What made matters worse with a small squad that still had gaps in it come February 1 was that, as I wrote recently, Watford then entered a series of seven games in 21 days, the most matches in the fewest days of any club in the Championship in that period.

The Hornets lost four, drew two and ground out a victory at Rotherham that was turgid in every sense except the result.

The FA Cup replay defeat at Southampton was, I felt at the time, very telling.

Clearly wanting to give some of his players a rest, Ismael shuffled his pack that night at St Mary’s.

Yet seven of the nine players on the bench were those taken out of the firing line to give them a break, five of them ended up coming on anyway and, very oddly, Tom Ince stayed on the bench and played just one minute as a sub when he hadn’t started a game in two and a half months.

Had Ismael agreed to sign anyone in January then they could have played in that cup replay, never mind any of the other seven games in that three-week spell.

Instead, he could only move the deckchairs around while the Titanic slowly listed.

The home defeat to Huddersfield, and particularly the manner of it, would probably have been the straw that broke the camel’s back in seasons gone by, but the club continued to stand by Ismael.

The defeat at Millwall with the owner watching on was similarly abject, the second half against Swansea earned a point and a few more days, but yesterday’s defeat was the denouement for the Frenchman.

Already the media and pundits are gathering above the carcass with their stories and tweets about the number of head coaches Watford have had, and what a despicable club they are.
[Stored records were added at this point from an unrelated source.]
Lemma round_nearest_even_cases (m : Z) (l : location) :
  round_nearest_even m l = m \/ round_nearest_even m l = m + 1.
Proof.
  destruct l as [|[]]; cbn [round_nearest_even]; auto.
  destruct (Z.even m); auto.
Qed.

(** The mantissa cut down to 53 bits. *)
Lemma cut_mantissa (m : positive) :
  53 <= Zpos (digits2_pos m) ->
  2 ^ 52 <= Zpos m / 2 ^ (Zpos (digits2_pos m) - 53) < 2 ^ 53.
Proof.
  intros Hd. pose proof (digits2_pos_bounds m) as [Hlo Hhi].
  set (d := Zpos (digits2_pos m)) in *.
  assert (Hp : 0 < 2 ^ (d - 53)) by (apply Z.pow_pos_nonneg; lia).
  split.
  - apply Z.div_le_lower_bound; [assumption|].
    rewrite <- Z.pow_add_r by lia. now replace (d - 53 + 52) with (d - 1) by lia.
  - apply Z.div_lt_upper_bound; [assumption|].
    rewrite <- Z.pow_add_r by lia. now replace (d - 53 + 53) with d by lia.
Qed.

(** What rounding gives for a mantissa of at least 53 bits above the
    subnormal range: the mantissa cut down to 53 bits, or one more. *)
Lemma binary_round_aux_outcome (s : bool) (m : positive) (e : Z) (l : location) :
  53 <= Zpos (digits2_pos m) ->
  -1074 <= Zpos (digits2_pos m) + e - 53 ->
  binary_round_aux prec emax s (Zpos m) e l = S754_infinity s
  \/ exists m'' e'',
       binary_round_aux prec emax s (Zpos m) e l = S754_finite s m'' e''
       /\ bounded prec emax m'' e'' = true
       /\ 2 ^ 52 <= Zpos m'' < 2 ^ 53
       /\ e + (Zpos (digits2_pos m) - 53) <= e''
       /\ (Zpos m'' * 2 ^ (e'' - (e + (Zpos (digits2_pos m) - 53)))
           = Zpos m / 2 ^ (Zpos (digits2_pos m) - 53)
           \/ Zpos m'' * 2 ^ (e'' - (e + (Zpos (digits2_pos m) - 53)))
              = Zpos m / 2 ^ (Zpos (digits2_pos m) - 53) + 1).
Proof.
  intros Hd He. pose proof (cut_mantissa m Hd) as HM.
  set (d := Zpos (digits2_pos m)) in *.
  set (n := d - 53) in *. set (M := Zpos m / 2 ^ n) in *.
  unfold binary_round_aux, shr_fexp. cbn [Zdigits2]. fold d.
  assert (Hf1 : fexp prec emax (d + e) - e = n).
  { unfold fexp, emin, prec, emax. subst n. lia. }
  rewrite Hf1.
  pose proof (shr_m_shr (shr_record_of_loc (Zpos m) l) e n ltac:(subst n; lia)) as Hshr.
  rewrite shr_m_of_loc in Hshr. specialize (Hshr ltac:(lia)).
  destruct (shr (shr_record_of_loc (Zpos m) l) e n) as [mrs' e'].
  cbn [fst snd] in Hshr. destruct Hshr as [Hm' ->]. fold M in Hm'. rewrite Hm'.
  destruct (round_nearest_even_cases M (loc_of_shr_record mrs')) as [HR|HR];
    rewrite HR; clear HR.
  - (* the mantissa is kept *)
    destruct M as [|r|r] eqn:EM; [lia| |lia].
    cbn [shr_record_of_loc Zdigits2].
    assert (Hdr : Zpos (digits2_pos r) = 53) by (apply digits2_pos_unique; lia).
    rewrite Hdr.
    assert (Hf2 : fexp prec emax (53 + (e + n)) - (e + n) = 0).
    { unfold fexp, emin, prec, emax. subst n. lia. }
    rewrite Hf2. cbn [shr shr_m].
    destruct (e + n <=? emax - prec) eqn:Hmax; [right|now left].
    exists r, (e + n). split; [reflexivity|].
    split; [|split; [lia|split; [lia|left]]].
    + unfold bounded, canonical_mantissa. rewrite Hdr, Hmax, andb_true_r.
      apply Z.eqb_eq. unfold fexp, emin, prec, emax. subst n. lia.
    + now rewrite Z.sub_diag, Z.mul_1_r.
  - (* the mantissa is increased *)
    destruct (Z.eq_dec (M + 1) (2 ^ 53)) as [Hcarry|Hnc].
    + rewrite Hcarry. change (2 ^ 53) with (Zpos (2 ^ 53)%positive).
      cbn [shr_record_of_loc Zdigits2].
      change (Zpos (digits2_pos (2 ^ 53))) with 54.
      assert (Hf2 : fexp prec emax (54 + (e + n)) - (e + n) = 1).
      { unfold fexp, emin, prec, emax. subst n. lia. }
      rewrite Hf2.
      change (shr {| shr_m := Zpos (2 ^ 53); shr_r := false; shr_s := false |}
                (e + n) 1)
        with ({| shr_m := Zpos (2 ^ 52); shr_r := false; shr_s := false |}, e + n + 1).
      cbn [shr_m].
      destruct (e + n + 1 <=? emax - prec) eqn:Hmax; [right|now left].
      exists (2 ^ 52)%positive, (e + n + 1). split; [reflexivity|].
      split; [|split; [|split; [lia|right]]].
      * unfold bounded, canonical_mantissa. rewrite Hmax, andb_true_r.
        change (Zpos (digits2_pos (2 ^ 52))) with 53.
        apply Z.eqb_eq. unfold fexp, emin, prec, emax. subst n. lia.
      * split; [reflexivity|reflexivity].
      * replace (e + n + 1 - (e + n)) with 1 by lia.
        reflexivity.
    + destruct (M + 1) as [|r|r] eqn:ER; [lia| |lia].
      cbn [shr_record_of_loc Zdigits2].
      assert (Hdr : Zpos (digits2_pos r) = 53) by (apply digits2_pos_unique; lia).
      rewrite Hdr.
      assert (Hf2 : fexp prec emax (53 + (e + n)) - (e + n) = 0).
      { unfold fexp, emin, prec, emax. subst n. lia. }
      rewrite Hf2. cbn [shr shr_m].
      destruct (e + n <=? emax - prec) eqn:Hmax; [right|now left].
      exists r, (e + n). split; [reflexivity|].
      split; [|split; [lia|split; [lia|right]]].
      * unfold bounded, canonical_mantissa. rewrite Hdr, Hmax, andb_true_r.
        apply Z.eqb_eq. unfold fexp, emin, prec, emax. subst n. lia.
      * now rewrite Z.sub_diag, Z.mul_1_r.
Qed.

Lemma pow2_pos (e : Z) : (0 < pow2 e)%Q.
Proof. apply Qpower_0_lt. reflexivity. Qed.

Lemma pow2_add (a b : Z) : (pow2 (a + b) == pow2 a * pow2 b)%Q.
Proof. apply Qpower_plus. discriminate. Qed.

Lemma pow2_Z (e : Z) : 0 <= e -> (pow2 e == inject_Z (2 ^ e))%Q.
Proof. intros He. unfold pow2. now rewrite Zpower_Qpower. Qed.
I’d defy any of them to watch the full 90 minutes of the last 12 games and, at the end, say they still felt the Hornets had made a bad decision.

There have been plenty of head coach decisions, both who to hire and when to fire, that were very fair game for criticism.

But sadly, this time, there wasn’t really much else to be done given the results, performances and lack of absolute certainty that relegation is not something to be worried about.

When the board gave Ismael control of transfer business in January, they did what they thought was right.

When he chose to sign just one player and go into the rest of the season with the thinnest squad in the division, Ismael equally did what he thought was right.

Sadly for him, the club and us fans, Ismael was wrong.